__YOUR INSTRUCTIONS__. Below are records; count the lines that hold the string "height" and give only the count.

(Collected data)

(** * RealitMixte: maze generation, ball dynamics and pose smoothing

    A shallow embedding of [src/Ball.hpp] (classes [Maze] and [Ball]) and of
    [src/Smoothing/smoothing.cpp] ([PoseSmoother::smooth]).

    Conventions.
    - C++ [int] values are [Z]; no overflow arises in the code modelled.
    - [float] and [double] values are rationals ([Q]): every finite float is
      a rational, and the arithmetic is taken exact (no rounding, no
      overflow, no NaN).  Equality of computed numbers is [Qeq].
    - [cv::Rodrigues], [glm::quat_cast], [glm::mat3_cast], [glm::slerp],
      [std::srand] and [std::rand] belong to OpenCV, GLM and libc; they are
      parameters of the sections that use them. *)

From Stdlib Require Import ZArith QArith Qabs Qround Lia Lqa List Bool.
From stdpp Require Import base tactics option list relations.
Import ListNotations.

Local Open Scope Z_scope.

(** ** class Maze *)

Module Maze.

(** [struct Cell]: four wall flags, all present initially, and the
    [visited] mark used while carving. *)
Record Cell : Type := mkCell
  { wN : bool; wS : bool; wE : bool; wW : bool; visited : bool }.

Definition Cell_init : Cell := mkCell true true true true false.

Record t : Type := mk
  { w : Z; h : Z; cellW : Q; cellH : Q; wallThick : Q; grid : list Cell }.

(** The constructor: [grid.resize(w * h)] value-initialises the cells,
    the cell size is the sheet size divided by the cell count. *)
Definition create (width height : Z) (sheetWidth sheetHeight wallThickness : Q) : t :=
  mk width height
     (sheetWidth / inject_Z width)%Q (sheetHeight / inject_Z height)%Q
     wallThickness
     (replicate (Z.to_nat (width * height)) Cell_init).

(** [at(x, y)]: both coordinates are clamped into the grid, then the cell
    [grid[y * w + x]] is taken. *)
Definition clamp_x (m : t) (x : Z) : Z :=
  let x := if x <? 0 then 0 else x in
  if x >=? w m then w m - 1 else x.

Definition clamp_y (m : t) (y : Z) : Z :=
  let y := if y <? 0 then 0 else y in
  if y >=? h m then h m - 1 else y.

Definition index (m : t) (x y : Z) : nat :=
  Z.to_nat (clamp_y m y * w m + clamp_x m x).

Definition at_ (m : t) (x y : Z) : Cell :=
  default Cell_init (grid m !! index m x y).

(** An assignment through the reference returned by [at(x, y)]. *)
Definition set_at (m : t) (x y : Z) (f : Cell -> Cell) : t :=
  mk (w m) (h m) (cellW m) (cellH m) (wallThick m)
     (alter f (index m x y) (grid m)).

Definition set_wN (b : bool) (c : Cell) : Cell := mkCell b (wS c) (wE c) (wW c) (visited c).
Definition set_wS (b : bool) (c : Cell) : Cell := mkCell (wN c) b (wE c) (wW c) (visited c).
Definition set_wE (b : bool) (c : Cell) : Cell := mkCell (wN c) (wS c) b (wW c) (visited c).
Definition set_wW (b : bool) (c : Cell) : Cell := mkCell (wN c) (wS c) (wE c) b (visited c).
Definition set_visited (b : bool) (c : Cell) : Cell := mkCell (wN c) (wS c) (wE c) (wW c) b.

Definition dirs : list (Z * Z) := [(0, 1); (1, 0); (0, -1); (-1, 0)].

(** The test that guards [neighbors.push_back]. *)
Definition candidate (m : t) (p : Z * Z) : bool :=
  (0 <=? p.1) && (p.1 <? w m) && (0 <=? p.2) && (p.2 <? h m)
  && negb (visited (at_ m p.1 p.2)).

__YOUR SOLUTION__. 4